Task to carry out
With the line that contains "returns 0, and" as the final line, return every line from the start of the data below exactly.
(Exercise input begins)
(** What a call that has returned did, in a trace from the contents [c0].  A read that
    was turned away does nothing.  Else it searches once: past the lines it
    returns 0, and when it found a line it gives the user one piece of text, which is
    that line, whole, with the result and the position that belong to it, if no write
    put another line in its slot meanwhile.  A write does nothing when its memory or
    its text cannot be had; else it takes its text, and either stores it, once, or was
    turned away and drops it. *)
Definition explained (c0 : contents) (tr : trace) (i : nat) (c c' : dcall) : Prop :=
  match c, c' with
  | RStart buf count pos, RDone ret pos' =>
    (events i tr = [EHeld] ∧ ret = - ERESTARTSYS ∧ pos' = pos) ∨
    ∃ k1 k2, tr = k1 ++ (i, ESearch (u64 pos)) :: k2 ∧
      match c_search (u64 pos) (c_run c0 k1) with
      | None => events i tr = [ESearch (u64 pos)] ∧ ret = 0 ∧ pos' = pos
      | Some k => ∃ d k3 k4, k2 = k3 ++ (i, EGive buf d) :: k4 ∧
          events i tr = [ESearch (u64 pos); EGive buf d] ∧
          (kept k k3 (c_run c0 k1) = true →
             c_slots (c_run c0 k1) !! k = Some d ∧
             ∃ ret0, read_size count pos (Z.of_nat (length d)) ret0 pos' ∧
                     (ret = ret0 ∨ ret = - EFAULT))
      end
  | WStart buf count, WDone ret =>
    (events i tr = [] ∧ (ret = - ENOMEM ∨ ret = - EFAULT)) ∨
    ∃ d, Z.of_nat (length d) = count ∧ ret = i64 count ∧
         (events i tr = [ETake buf d; EHeld] ∨ events i tr = [ETake buf d; EWrite d])
  | _, _ => True
  end.

(** A write put a line in the slot that the read [i] found. *)
Definition disturbed (c0 : contents) (tr : trace) (i : nat) : Prop :=
  ∃ k1 pos k2 k, tr = k1 ++ (i, ESearch pos) :: k2 ∧
    c_search pos (c_run c0 k1) = Some k ∧ kept k k2 (c_run c0 k1) = false.

Section Interleaving.
Context `{K : Kernel} `{R : RwSem} `{AO : ArgOrder} `{!KernelOk K} `{!RwSemOk R}.
Implicit Types (s : kstate) (c : contents).

(** ** What is known of a call between its steps *)

(** A read at [pos] has searched, and the search gave the slot [k]; as long as no line
    was put there, [P] holds of the line. *)
Definition tracks (c0 : contents) (tr : trace) (i : nat) (pos : Z) (k : nat)
    (P : list Z → Prop) : Prop :=
  ∃ k1 k2, tr = k1 ++ (i, ESearch pos) :: k2 ∧ events i tr = [ESearch pos] ∧
    c_search pos (c_run c0 k1) = Some k ∧
    (kept k k2 (c_run c0 k1) = true →
       ∃ l, c_slots (c_run c0 k1) !! k = Some l ∧ l ≠ [] ∧ P l).

(** What a read at [pos] has read of its entry, which is in the slot [k]. *)
Definition stage s (count pos : Z) (k : nat) (c : dcall) (l : list Z) : Prop :=
  let n := Z.of_nat (length l) in
  match c with
  | RMore _ _ _ _ => (count <=? n) = false
  | RSized _ ret pos' _ | RArgs _ ret pos' _ => read_size count pos n ret pos'
  | RPrint _ ret pos' _ p => read_size count pos n ret pos' ∧
      ∃ e, entry (ring s) !! k = Some e ∧ p = buffptr e
  | RArg _ ret pos' _ a => read_size count pos n ret pos' ∧
      ∃ e, entry (ring s) !! k = Some e ∧ a = if size_first then size e else buffptr e
  | RCopy _ ret pos' p m => read_size count pos n ret pos' ∧
      entry (ring s) !! k = Some (mkEntry p m)
  | _ => True
  end.

(** The block of a write: the byte after the text is a NUL. *)
Definition owned s (p n : Z) (b : list Z) : Prop :=
  fresh_block s p n b ∧ b !! Z.to_nat n = Some NUL.

(** A write that has taken its text from the user; [P] holds of the text. *)
Definition taken s (evs : list event) (buf p n : Z) (P : list Z → Prop) : Prop :=
  ∃ b, owned s p n b ∧ evs = [ETake buf (take (Z.to_nat n) b)] ∧ P (take (Z.to_nat n) b).

(** A block that only the call has a pointer to; its bytes may be anything. *)
Record own_block s (q : Z) (b : list Z) : Prop := {
  ob_ptr : q ≠ NULL;
  ob_heap : kheap s !! q = Some b;
  ob_off : ¬ on_device s q
}.

(** The block at [q] has room for the partial text and [n] bytes more. *)
Definition room s c (n p q : Z) (P : list Z → Prop) : Prop :=
  ∃ b, own_block s q b ∧ q ≠ p ∧ Z.of_nat (length (c_text c)) + n < Z.of_nat (length b) ∧ P b.

(** A write that has stored its text. *)
Definition stored (evs : list event) (buf n : Z) : Prop :=
  ∃ d, Z.of_nat (length d) = n ∧ evs = [ETake buf d; EWrite d].

Definition no_newline (d : list Z) : Prop := NL ∉ text_of d.

(** The call that was started as [c] is now at [c']; [t] is the value of
    [temp_char_buffer]. *)
Definition call_inv (c0 : contents) (tr : trace) (t : Z) s (i : nat) (c c' : dcall) : Prop :=
  match c with
  | RStart buf count pos =>
    let found slot := ∃ k, slot = Z.of_nat k ∧
      tracks c0 tr i (u64 pos) k (stage s count pos k c') in
    match c' with
    | RStart _ _ _ => c' = c ∧ events i tr = []
    | RLocked b n p => (b, n, p) = (buf, count, pos) ∧ events i tr = []
    | RFound b n p None | RUnlocked b n p None => (b, n, p) = (buf, count, pos) ∧
        explained c0 tr i c (RDone 0 pos)
    | RFound b n p (Some slot) | RUnlocked b n p (Some slot) | RMore b n p slot =>
        (b, n, p) = (buf, count, pos) ∧ found slot
    | RSized b _ _ slot | RPrint b _ _ slot _ | RArgs b _ _ slot | RArg b _ _ slot _ =>
        b = buf ∧ found slot
    | RCopy b _ _ _ _ => b = buf ∧
        ∃ k, tracks c0 tr i (u64 pos) k (stage s count pos k c')
    | RDone _ _ => explained c0 tr i c c'
    | _ => False
    end
  | WStart buf count =>
    let taken p := taken s (events i tr) buf p count in
    let room := room s (c_run c0 tr) count in
    let text := c_text (c_run c0 tr) in
    let stored := stored (events i tr) buf count in
    0 < count < 2 ^ 64 ∧
    match c' with
    | WStart _ _ => c' = c ∧ events i tr = []
    | WAlloc b n p => (b, n) = (buf, count) ∧ events i tr = [] ∧ ∃ bl, owned s p n bl
    | WCopied n p | WLocked n p => n = count ∧ taken p (λ _, True)
    | WPartial n p => n = count ∧ taken p no_newline
    | WJoin n p q => n = count ∧ is_Some (c_partial (c_run c0 tr)) ∧ taken p no_newline ∧
        (q = NULL ∨ room p q (λ _, True))
    | WCat n p q => n = count ∧ is_Some (c_partial (c_run c0 tr)) ∧ taken p no_newline ∧
        room p q (λ b, cstr b = Some text)
    | WFree n p q => n = count ∧ is_Some (c_partial (c_run c0 tr)) ∧ taken p (λ d, no_newline d ∧
        room p q (λ b, cstr b = Some (text ++ text_of d)))
    | WSwap n q => n = count ∧ stored ∧ temp s = q ∧ ∃ b, fresh_block s t 0 b
    | WSwapped n q => n = count ∧ stored ∧ temp s = q
    | WLine n p => n = count ∧ taken p (λ d, NL ∈ text_of d)
    | WOld n q | WDrop n q => n = count ∧ stored ∧ ∃ b, fresh_block s q 0 b
    | WStored n => n = count ∧ stored
    | WDone _ => explained c0 tr i c c'
    | _ => False
    end
  | _ => False
  end.

(** The blocks that a call owns. *)
Definition own (t : Z) (x : dcall) : list Z :=
  match x with
  | WAlloc _ _ p | WCopied _ p | WLocked _ p | WPartial _ p | WLine _ p => [p]
  | WJoin _ p q | WCat _ p q | WFree _ p q => [p; q]
  | WSwap _ _ => [t]
  | WOld _ q | WDrop _ q => [q]
  | _ => []
  end.

(** The new partial text of a write that is about to set it. *)
Definition swap (x : dcall) : option Z :=
  match x with WSwap _ q | WSwapped _ q => Some q | _ => None end.

Definition settle (x : dcall) s : kstate :=
  match swap x with Some q => set_temp q s | None => s end.

(** *** Steps of other calls *)

Lemma tracks_now c0 i pos k k1 k2 l :
  c_search pos (c_run c0 k1) = Some k → kept k k2 (c_run c0 k1) = true →
  c_slots (c_run c0 k1) !! k = Some l →
  c_slots (c_run c0 (k1 ++ (i, ESearch pos) :: k2)) !! k = Some l.
Proof.
  intros Hs Hk Hl. rewrite c_run_app. unfold c_run at 1. simpl. rewrite Hs.
  change (c_slots (c_run (c_run c0 k1) k2) !! k = Some l). by rewrite kept_slot.
Qed.

Lemma tracks_found c0 tr i pos k P :
  tracks c0 tr i pos k P →
  (∃ l, c_slots (c_run c0 tr) !! k = Some l ∧ l ≠ [] ∧ P l) ∨ disturbed c0 tr i.
Proof.
  intros (k1 & k2 & -> & _ & Hs & Hk). destruct (kept k k2 (c_run c0 k1)) eqn:E.
  - left. destruct (Hk eq_refl) as (l & Hl & Hn & HP). exists l. by rewrite (tracks_now _ _ _ k _ _ l).
  - right. by exists k1, pos, k2, k.
Qed.

Lemma tracks_weaken c0 tr i pos k (P Q : list Z → Prop) :
  (∀ l, c_slots (c_run c0 tr) !! k = Some l → l ≠ [] → P l → Q l) →
  tracks c0 tr i pos k P → tracks c0 tr i pos k Q.
Proof.
  intros HPQ (k1 & k2 & -> & He & Hs & Hk). exists k1, k2. split_and!; try done.
  intros Hkept. destruct (Hk Hkept) as (l & Hl & Hn & HP). exists l. split_and!; try done.
  apply HPQ; [by apply (tracks_now _ _ _ k)|done..].
Qed.

Lemma stage_kept s s' count pos k (x : dcall) l :
  entry (ring s') !! k = entry (ring s) !! k → stage s count pos k x l → stage s' count pos k x l.
Proof. intros He. destruct x; simpl; by rewrite ?He. Qed.

Lemma tracks_other c0 tr s s' es p i j pos k count pos' (x : dcall) :
  steps_to es p (c_run c0 tr) s s' → i ≠ j →
  tracks c0 tr i pos k (stage s count pos' k x) →
  tracks c0 (tr ++ (pair j <$> es)) i pos k (stage s' count pos' k x).
Proof.
  intros Hst Hij (k1 & k2 & -> & He & Hs & Hk). exists k1, (k2 ++ (pair j <$> es)).
  split_and!; try done.
  - by rewrite <-app_assoc.
  - by rewrite events_app, He, events_other.
  - rewrite kept_app, andb_true_iff. intros [Hk1 Hk2].
    destruct (Hk Hk1) as (l & Hl & Hn & HP). exists l. split_and!; try done.
    eapply stage_kept; [|exact HP]. apply (to_slot _ _ _ _ _ Hst j).
    rewrite c_run_app. unfold c_run at 1. simpl. by rewrite Hs.
Qed.

Lemma fresh_own s q n b : fresh_block s q n b → own_block s q b.
Proof.
  intros [H1 H2 H3 H4 H5 H6]. split; try done.
  intros [E|(i & e & He & E)]; [by apply H6|by apply (H5 i e He)].
Qed.

Lemma own_fresh s q n b :
  own_block s q b → 0 ≤ n ≤ Z.of_nat (length b) → NUL ∈ b → fresh_block s q n b.
Proof.
  intros [H1 H2 H3] Hn Hnul. split; try done.
  - intros i e He E. apply H3. right. eauto.
  - intros E. apply H3. by left.
Qed.

Lemma own_other es ps c s s' q b :
  steps_to es ps c s s' → q ∉ ps → own_block s q b → own_block s' q b.
Proof.
  intros Hst Hqp [H1 H2 H3]. destruct (to_frame _ _ _ _ _ Hst q b H1 Hqp H2 H3) as [Hh Hd].
  by split.
Qed.

Lemma fresh_other es ps c s s' q n b :
  steps_to es ps c s s' → q ∉ ps → fresh_block s q n b → fresh_block s' q n b.
Proof.
  intros Hst Hqp Hf. apply own_fresh; [|apply Hf..].
  eapply own_other; [done..|by eapply fresh_own].
Qed.

Lemma taken_other es ps c s s' evs buf p n P :
  steps_to es ps c s s' → (p ≠ NULL → p ∉ ps) → taken s evs buf p n P → taken s' evs buf p n P.
Proof.
  intros Hst Hp (b & [Hf Hb] & H). exists b. split; [|done]. split; [|done].
  eapply fresh_other; [done|apply Hp, Hf|done].
Qed.
(* ===== verification/DriverInterleaving.v ===== *)
(** * What interleaved calls do to the device

    Any number of reads and writes, under any schedule of their steps, against the
    traces of [DriverTraces], by the invariant [calls_inv]: the device holds what the
    trace leaves, each call is where [DriverCallSteps.call_inv] says, and no two calls
    own the same block.  The semaphore is what makes the critical sections of the writes
    one event each: [sem_inv] lets only one call be in one, and a step of any other call
    is [blind] to the partial text. *)
From Stdlib Require Import ZArith Lia.
From stdpp Require Import base tactics list gmap sets numbers.
From S2P Require Import Prelude CMemory Kernel CircularBuffer CharDriver DriverWrite DriverRead DriverModule DriverSystem DriverConcurrency.
From S2P Require Import DriverTraces DriverCallSteps.

(** The calls that the schedules start with: reads, and writes of one byte or more. *)
Definition may_start (c : dcall) : Prop :=
  match c with
  | RStart _ _ _ => True
  | WStart _ count => 0 < count < 2 ^ 64
  | _ => False
  end.

(** The new partial text of the write that is about to set it, if there is one. *)
Fixpoint swap_of (l : list dcall) : option Z :=
  match l with
  | [] => None
  | x :: l' => match swap x with Some q => Some q | None => swap_of l' end
  end.

Section Interleaving.
Context `{K : Kernel} `{R : RwSem} `{AO : ArgOrder} `{!KernelOk K} `{!RwSemOk R}.
Implicit Types (s : kstate) (c : contents).

(** The state with the new partial text. *)
Definition settled (l : list dcall) (s : kstate) : kstate :=
  match swap_of l with Some q => set_temp q s | None => s end.

(** ** Outside the critical section *)

(** Operations that neither read nor set [temp_char_buffer]. *)
Definition blind {A} (f : st kstate A) : Prop :=
  ∀ q s, f (set_temp q s) =
    match f s with Ok (a, s') => Ok (a, set_temp q s') | Fault e => Fault e end.

Lemma blind_ret {A} (a : A) : blind (mret a).
Proof. done. Qed.

Lemma blind_bind {A B} (f : st kstate A) (g : A → st kstate B) :
  blind f → (∀ a, blind (g a)) → blind (f ≫= g).
Proof.
  intros Hf Hg q s. unfold mbind, st_bind. rewrite Hf. destruct (f s) as [[a s1]|]; [apply Hg|done].
Qed.

Lemma blind_of_heap {A} (f : heap → res A) : blind (of_heap f).
Proof. intros q s. unfold of_heap. simpl. by destruct (f (kheap s)). Qed.

Lemma blind_on_heap f : blind (on_heap f).
Proof. intros q s. unfold on_heap. simpl. by destruct (f (kheap s)). Qed.

Lemma blind_malloc n : blind (k_malloc n).
Proof. intros q s. unfold k_malloc. simpl. by destruct (kmalloc _ _ _) as [[]|]. Qed.

Lemma blind_from_user p b n : blind (k_copy_from_user p b n).
Proof.
  intros q s. unfold k_copy_from_user. simpl. destruct (copy_from_user _ _ _ _).
  by destruct (store_at _ _ _ _).
Qed.

Lemma blind_to_user p b n : blind (k_copy_to_user p b n).
Proof.
  intros q s. unfold k_copy_to_user. simpl. destruct (mbind _ _); [|done].
  by destruct (copy_to_user _ _ _ _).
Qed.

Lemma blind_find n : blind (k_find n).
Proof.
  intros q s. unfold k_find. change (ring (set_temp q s)) with (ring s).
  by destruct (aesd_circular_buffer_find_entry_offset_for_fpos _ _ _) as [[[]]|].
Qed.

Lemma blind_entry n : blind (k_entry n).
Proof. intros q s. unfold k_entry. change (ring (set_temp q s)) with (ring s). by destruct (arr_get _ _). Qed.

Lemma blind_read_trylock : blind k_down_read_trylock.
Proof.
  intros q s. unfold k_down_read_trylock. change (dsem (set_temp q s)) with (dsem s).
  by destruct (down_read_trylock (dsem s)).
Qed.

Lemma blind_write_trylock : blind k_down_write_trylock.
Proof.
  intros q s. unfold k_down_write_trylock. change (dsem (set_temp q s)) with (dsem s).
  by destruct (down_write_trylock (dsem s)).
Qed.

Lemma blind_up_read : blind k_up_read.
Proof. done. Qed.

Create HintDb blind discriminated.
#[local] Hint Resolve blind_ret blind_of_heap blind_on_heap blind_malloc blind_from_user
  blind_to_user blind_find blind_entry blind_read_trylock blind_write_trylock blind_up_read : blind.

(** Goes through the calls of a step. *)
Ltac blind :=
  repeat match goal with
  | |- blind (_ ≫= _) => apply blind_bind; [|intros ?]
  | |- blind (if ?b then _ else _) => destruct b
  | |- blind (match ?x with _ => _ end) => destruct x
  | |- blind _ => solve [auto with blind]
  end.

Lemma blind_write_fail p r : blind (aesd_write_fail p r).
Proof. unfold aesd_write_fail, k_free. blind. Qed.

Lemma blind_PDEBUG p : blind (PDEBUG_s p).
Proof. unfold PDEBUG_s. blind. Qed.

#[local] Hint Resolve blind_write_fail blind_PDEBUG : blind.

Lemma call_step_blind (x : dcall) : holds_write x = false → blind (call_step x).
Proof. destruct x; simpl; intros H; try discriminate H; blind. Qed.

Lemma set_temp_same s : set_temp (temp s) s = s.
Proof. by destruct s as [? ? ? []]. Qed.

Lemma blind_temp {A} (f : st kstate A) s a s' : blind f → f s = Ok (a, s') → temp s' = temp s.
Proof.
  intros Hf H. pose proof (Hf (temp s) s) as E. rewrite set_temp_same, H in E.
  injection E as E. by rewrite E.
Qed.

(** A call outside the critical section does not come to the swap in one step. *)
Lemma outside_swap (x : dcall) :
  holds_write x = false → returns (λ y, swap y = None) (call_step x).
Proof. destruct x; simpl; intros H; try discriminate H; returns; done. Qed.

Lemma outside_no_swap (x : dcall) : holds_write x = false → swap x = None.
Proof. by destruct x. Qed.

Lemma outside_event (x : dcall) q s : holds_write x = false → event_of x (set_temp q s) = event_of x s.
Proof. by destruct x. Qed.

Lemma outside_no_write (x : dcall) s : holds_write x = false → Forall no_write (event_of x s).
Proof.
  destruct x; simpl; intros H; try discriminate H; unfold lock_event;
    repeat case_match; by repeat constructor.
Qed.

(** ** The settled state *)

Lemma swap_of_none l : (∀ j (y : dcall), l !! j = Some y → swap y = None) → swap_of l = None.
Proof.
  induction l as [|x l IH]; intros H; [done|]. simpl. rewrite (H 0%nat x eq_refl).
  apply IH. intros j y Hy. by apply (H (S j)).
Qed.

Lemma swap_of_one l i (x : dcall) :
  l !! i = Some x → (∀ j (y : dcall), l !! j = Some y → i ≠ j → swap y = None) → swap_of l = swap x.
Proof.
  revert i. induction l as [|z l IH]; intros [|i]; simpl; try done.
  - intros [= ->] H. rewrite swap_of_none; [by destruct (swap x)|].
    intros j y Hy. by apply (H (S j)).
  - intros Hi H. rewrite (H 0%nat z) by done. apply (IH i Hi). intros j y Hy Hij.
    apply (H (S j)); [done|congruence].
Qed.

Lemma swap_of_insert l i (x y : dcall) :
  l !! i = Some x → swap x = None → swap y = None → swap_of (<[i:=y]> l) = swap_of l.
Proof.
  revert i. induction l as [|z l IH]; intros [|i]; simpl; try done.
  - by intros [= ->] -> ->.
  - intros Hi Hx Hy. by rewrite (IH i).
Qed.

Lemma settled_one l s i (x : dcall) :
  l !! i = Some x → (∀ j (y : dcall), l !! j = Some y → i ≠ j → holds_write y = false) →
  settled l s = settle x s.
Proof.
  intros Hx Hl. unfold settled, settle. rewrite (swap_of_one l i x Hx); [done|].
  intros j y Hy Hij. by eapply outside_no_swap, Hl.
Qed.

Lemma settled_heap l s : kheap (settled l s) = kheap s.
Proof. unfold settled. by destruct (swap_of l). Qed.

(** A call outside the critical section makes the same step in the settled state. *)
Lemma settled_step l s i (x y : dcall) s' :
  l !! i = Some x → holds_write x = false → call_step x s = Ok (y, s') →
  call_step x (settled l s) = Ok (y, settled (<[i:=y]> l) s') ∧
  event_of x (settled l s) = event_of x s ∧ temp s' = temp s ∧
  temp (settled (<[i:=y]> l) s') = temp (settled l s).
Proof.
  intros Hx Hw Hstep. pose proof (call_step_blind x Hw) as Hb.
  pose proof (blind_temp _ _ _ _ Hb Hstep) as Ht.
  unfold settled. rewrite (swap_of_insert l i x y Hx);
    [|by apply outside_no_swap|by apply (outside_swap x Hw _ _ _ Hstep)].
  destruct (swap_of l) as [q|]; [|done]. rewrite Hb, Hstep. by rewrite outside_event.
Qed.

Lemma settled_terminated l s (x : dcall) :
  step_terminated x s = true → step_terminated x (settled l s) = true.
Proof. unfold settled. by destruct (swap_of l), x. Qed.

Lemma settled_fault l s (x : dcall) f :
  holds_write x = false → call_step x s = Fault f → call_step x (settled l s) = Fault f.
Proof.
  intros Hw Hstep. unfold settled. destruct (swap_of l) as [q|]; [|done].
  by rewrite (call_step_blind x Hw), Hstep.
Qed.

(** ** All the calls *)

Record calls_inv (c0 : contents) (l0 : list dcall) (tr : trace) (l : list dcall) s : Prop := {
  ca_inv : dev_inv (settled l s);
  ca_contents : contents_of (settled l s) (c_run c0 tr);
  ca_calls i (x : dcall) : l !! i = Some x →
    ∃ c : dcall, l0 !! i = Some c ∧ call_inv c0 tr (temp s) (settled l s) i c x;
  ca_own i j (x y : dcall) q : l !! i = Some x → l !! j = Some y → i ≠ j →
    q ∈ own (temp s) x → q ≠ NULL → q ∉ own (temp s) y;
  ca_sem : sem_inv l s
}.

Lemma may_start_swap l : Forall may_start l → swap_of l = None.
Proof. induction 1 as [|x l Hx _ IH]; [done|]. simpl. by destruct x. Qed.

Lemma may_start_started l : Forall may_start l → forallb started l = true.
Proof. induction 1 as [|x l Hx _ IH]; [done|]. simpl. rewrite IH. by destruct x. Qed.

Lemma calls_inv_started c0 l0 s :
  Forall may_start l0 → dev_inv s → contents_of s c0 → idle s → calls_inv c0 l0 [] l0 s.
Proof.
  intros Hl Hi Hc Hs. pose proof (may_start_swap l0 Hl) as Hsw.
  pose proof (sem_inv_started l0 s (may_start_started l0 Hl) Hs) as Hsem.
  rewrite Forall_lookup in Hl. split; unfold settled; rewrite ?Hsw; try done.
  - intros i x Hx. exists x. split; [done|]. pose proof (Hl i x Hx) as Hm. by destruct x.
  - intros i j x y q Hx _ _ Hq _. pose proof (Hl i x Hx). destruct x; try done;
      by apply not_elem_of_nil in Hq.
Qed.

(** While a call is in the critical section no other one is. *)
Lemma outside_others l s i (x : dcall) :
  sem_inv l s → l !! i = Some x → holds_write x = true →
  ∀ j (y : dcall), l !! j = Some y → i ≠ j → holds_write y = false.
Proof.
  intros [_ Hw _] Hx Hh j y Hy Hij. destruct (holds_write y) eqn:E; [|done].
  pose proof (count_two holds_write l i j x y Hx Hy Hij Hh E). destruct (writer (dsem s)); lia.
Qed.

(** The call that makes the step, as [DriverCallSteps] wants it: a state in which it
    makes the step, and no new partial text of another call is missing. *)
Lemma calls_inv_step_ok c0 l0 tr l s i (x y : dcall) s' :
  calls_inv c0 l0 tr l s → l !! i = Some x → step_terminated x s = true →
  call_step x s = Ok (y, s') →
  ∃ c : dcall, l0 !! i = Some c ∧
    let es := event_of x s in
    let t := settled l s in let t' := settled (<[i:=y]> l) s' in
    steps_to es (own (temp s) x) (c_run c0 tr) t t' ∧
    call_inv c0 (tr ++ (pair i <$> es)) (temp s') t' i c y ∧
    (∀ q, q ∈ own (temp s') y → q ≠ NULL →
       q ∈ own (temp s) x ∨ kheap s !! q = None ∨ on_device t q) ∧
    (∀ j (z : dcall), l !! j = Some z → i ≠ j →
       if holds_write z then temp s' = temp s ∧ temp t' = temp t ∧ Forall no_write es else True).
Proof.
  intros [Hi Hc Hcalls Hown Hsem] Hx Hterm Hstep. destruct (Hcalls i x Hx) as (c & Hci & Hinv).
  exists c. split; [done|]. destruct (holds_write x) eqn:Hw.
  - pose proof (outside_others l s i x Hsem Hx Hw) as Hout.
    assert (settled l s = settle x s) as Es by (by apply (settled_one _ _ i)).
    assert (settled (<[i:=y]> l) s' = settle y s') as Es'.
    { apply (settled_one _ _ i); [by eapply list_lookup_insert_eq, lookup_lt_Some|].
      intros j z [(? & _)|[_ Hz]]%list_lookup_insert_Some Hij; [done|by apply (Hout j)]. }
    rewrite Es in Hi, Hc, Hinv |- *. rewrite Es'. destruct (call_step_ok c0 tr s i c x y s' Hi Hc Hinv Hterm Hstep) as (H1 & H2 & H3).
    split_and!; try done. intros j z Hz Hij. by rewrite (Hout j z).
  - pose proof (outside_no_swap x Hw) as Hsx.
    pose proof (outside_swap x Hw _ _ _ Hstep) as Hsy. cbn beta in Hsy.
    destruct (settled_step l s i x y s' Hx Hw Hstep) as (Hstep' & He & Ht & Ht').
    assert (∀ u, settle x u = u ∧ settle y u = u) as Hset.
    { intros u. unfold settle. by rewrite Hsx, Hsy. }
    pose proof (call_step_ok c0 tr (settled l s) i c x y (settled (<[i:=y]> l) s')) as Hok.
    unfold step_ok in Hok. rewrite (proj1 (Hset (settled l s))), (proj2 (Hset (settled _ s'))), He,
      (own_temp _ (temp s) x Hsx), (own_temp _ (temp s') y Hsy), settled_heap in Hok.
    destruct Hok as (H1 & H2 & H3); [done|done|by eapply call_inv_temp|by apply settled_terminated|done|].
    split_and!; try done.
    + by eapply call_inv_temp.
    + intros j z _ _. destruct (holds_write z); [|done]. split_and!; try done.
      by apply outside_no_write.
Qed.

Lemma calls_inv_step c0 l0 tr l s i (x y : dcall) s' :
  calls_inv c0 l0 tr l s → l !! i = Some x → step_terminated x s = true →
  call_step x s = Ok (y, s') →
  calls_inv c0 l0 (tr ++ (pair i <$> event_of x s)) (<[i:=y]> l) s'.
Proof.
  intros HI Hx Hterm Hstep.
  destruct (calls_inv_step_ok c0 l0 tr l s i x y s' HI Hx Hterm Hstep) as (c & Hci & Hst & Hy & Hnew & Hoth).
  destruct HI as [Hi Hc Hcalls Hown Hsem].
  assert (∀ j z, l !! j = Some z → i ≠ j → own (temp s') z = own (temp s) z) as Hsame.
  { intros j z Hz Hij. pose proof (Hoth j z Hz Hij) as H. destruct (holds_write z) eqn:Hwz.
    - by destruct H as [-> _].
    - by apply own_temp, outside_no_swap. }
  assert (∀ j z q, l !! j = Some z → i ≠ j → q ∈ own (temp s) z → q ≠ NULL → q ∉ own (temp s') y) as Hdiff.
  { intros j z q Hz Hij Hq Hn Hqy. destruct (Hcalls j z Hz) as (cj & _ & Hj).
    destruct (own_live c0 tr (temp s) _ j cj z q Hj Hq Hn) as [[b Hb] Hoff]. rewrite settled_heap in Hb.
    destruct (Hnew q Hqy Hn) as [Hqx|[Hd|Hd]]; [|congruence|done].
    by apply (Hown j i z x q Hz Hx). }
  split.
  - apply Hst.
  - rewrite c_run_app. apply Hst.
  - intros j z [(<- & <- & _)|[Hij Hz]]%list_lookup_insert_Some; [by exists c|].
    destruct (Hcalls j z Hz) as (cj & Hcj & Hj). exists cj. split; [done|].
    eapply call_other; [exact Hst|by intros ->| | |exact Hj].
    + intros q Hq Hn. by apply (Hown j i z x q).
    + intros Hwz. pose proof (Hoth j z Hz Hij) as H. by rewrite Hwz in H.
  - intros j k z w q [(<- & <- & _)|[Hij Hz]]%list_lookup_insert_Some
                   [(<- & <- & _)|[Hik Hw]]%list_lookup_insert_Some Hjk Hq Hn; try done.
    + rewrite (Hsame k w Hw Hik). intros Hqw. by apply (Hdiff k w q).
    + rewrite (Hsame j z Hz Hij) in Hq. by apply (Hdiff j z).
    + rewrite (Hsame j z Hz Hij) in Hq. rewrite (Hsame k w Hw Hik). by apply (Hown j k z).
  - eapply sem_inv_step; [exact Hsem|by econstructor].
Qed.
(Exercise input ends)
Answer space
(** What a call that has returned did, in a trace from the contents [c0].  A read that
    was turned away does nothing.  Else it searches once: past the lines it
    returns 0, and when it found a line it gives the user one piece of text, which is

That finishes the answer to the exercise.